Filter the entries, keeping every line with the word "parent".
*** Records supplied ***
(** Truth value of [current_uid]: neither [None] nor the empty string. *)
Definition truthy (u : option str) : bool :=
  match u with Some (_ :: _) => true | _ => false end.

(** The variables the section loop of [load_overwrite_examples] updates. *)
Record overwrite_state : Type := OverwriteState {
  uid_to_example : gmap str str;
  current_uid : option str
}.

(** One turn of [for section in sections]. *)
Definition section_step (all_regions : gmap str str) (st : overwrite_state)
    (section : str) : overwrite_state :=
  let section := strip section in
  match section with
  | [] => st
  | _ =>
      match re_search true UID_RE section with
      | Some uid_match => OverwriteState (uid_to_example st) (Some (strip (group 1 uid_match)))
      | None =>
          match re_search false CODE_REF_RE section, current_uid st with
          | Some code_ref, Some uid =>
              if truthy (current_uid st) then
                let region := group 2 code_ref in
                match all_regions !! region with
                | Some example => OverwriteState (<[uid := example]> (uid_to_example st)) None
                | None => OverwriteState (uid_to_example st) None
                end
              else st
          | _, _ => st
          end
      end
  end.

(** One turn of [for md_file in overwrite_dir.glob("*.md")], on the text of
    the file: [current_uid] starts at [None] in every file. *)
Definition overwrite_file (all_regions : gmap str str) (acc : gmap str str)
    (text : str) : gmap str str :=
  let sections := re_split true HR_RE text in
  uid_to_example
    (fold_left (section_step all_regions) sections (OverwriteState acc None)).

(** [load_overwrite_examples], on the texts of the files of the two
    directories in the order [glob] yields them.  [d.update(e)] keeps the
    entries of [e] where both have one. *)
Definition load_overwrite_examples (overwrite_files examples_files : list str)
    : gmap str str :=
  let all_regions :=
    fold_left (fun acc cs => parse_region_tags cs ∪ acc) examples_files ∅ in
  fold_left (overwrite_file all_regions) overwrite_files ∅.

(** *** Data model *)

Record MemberItem : Type := mkMemberItem {
  mi_uid : str;
  mi_name : str;
  mi_type_kind : str;                    (* Method, Property, Constructor, Field *)
  mi_summary : str;
  mi_syntax_content : str;
  mi_parameters : list (str * str * str);  (* name, type, description *)
  mi_return_type : str;
  mi_return_description : str;
  mi_example : str
}.

Record TypeItem : Type := mkTypeItem {
  uid : str;
  name : str;
  full_name : str;
  type_kind : str;                       (* Class, Struct, Enum, Interface *)
  summary : str;
  remarks : str;
  syntax_content : str;
  namespace : str;
  parent : str;
  inheritance : list str;
  implements : list str;
  children_uids : list str;
  members : list MemberItem;
  example : str
}.

(** *** Type-name shortening *)

(** The pattern  \{ ( [^}]+ ) \} *)
Definition GENERIC_RE : regex :=
  (Chars (py "{") ⋅ Group (Plus (none_of "}")) ⋅ Chars (py "}"))%re.

(** [_short_type] calls itself from the replacement function of [re.sub], on
    the text of the group; [fuel] bounds the depth of these calls. *)
Fixpoint _short_type_fuel (fuel : nat) (full : str) : str :=
  match fuel with
  | O => full
  | S fuel' =>
      match full with
      | [] => full
      | _ =>
          let full :=
            re_sub false GENERIC_RE
              (fun m => py "<" ++ _short_type_fuel fuel' (group 1 m) ++ py ">")
              full in
          last_segment "." full
      end
  end.

(** The text of a group is shorter than the subject, so its length bounds
    the depth. *)
Definition _short_type (full : str) : str :=
  _short_type_fuel (S (length full)) full.

(** *** Classification *)

Definition CLIENT_TYPES : list str :=
  [ py "CamundaClient"; py "Camunda"; py "CamundaServiceCollectionExtensions" ].

Definition CONFIGURATION_TYPES : gset str :=
  list_to_set
    [ py "CamundaOptions"; py "CamundaConfig"; py "ConfigurationHydrator";
      py "AuthConfig"; py "BasicAuthConfig"; py "OAuthConfig";
      py "OAuthRetryConfig"; py "HttpRetryConfig"; py "BackpressureConfig";
      py "EventualConfig"; py "ValidationConfig"; py "ValidationMode";
      py "AuthStrategy"; py "JobWorkerConfig"; py "ConfigErrorCode";
      py "ConfigErrorDetail" ].

(** [a or b] on strings: [a] unless it is empty. *)
Definition str_or (a b : str) : str := match a with [] => b | _ => a end.

(** [pages[key].append(t)]; the six keys are there from the start. *)
Definition page_append (key : string) (t : TypeItem)
    (pages : gmap string (list TypeItem)) : gmap string (list TypeItem) :=
  alter (fun l => l ++ [t]) key pages.

(** One turn of [for t in types]. *)
Definition classify_step (pages : gmap string (list TypeItem)) (t : TypeItem)
    : gmap string (list TypeItem) :=
  let ns := str_or (str_or (namespace t) (parent t)) [] in
  let name := name t in
  if bool_decide (name ∈ CLIENT_TYPES) then
    page_append "camunda-client" t pages
  else if bool_decide (name ∈ CONFIGURATION_TYPES) then
    page_append "configuration" t pages
  else if str_eqb (type_kind t) (py "Enum")
          && negb (bool_decide (name ∈ CONFIGURATION_TYPES)) then
    page_append "enums" t pages
  else if str_eqb (type_kind t) (py "Struct") && endswith name (py "Key") then
    page_append "keys" t pages
  else if contains (py "Runtime") ns then
    page_append "runtime" t pages
  else
    page_append "models" t pages.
*** End of Records supplied ***
Response for this exercise ::
  parent : str;
  let ns := str_or (str_or (namespace t) (parent t)) [] in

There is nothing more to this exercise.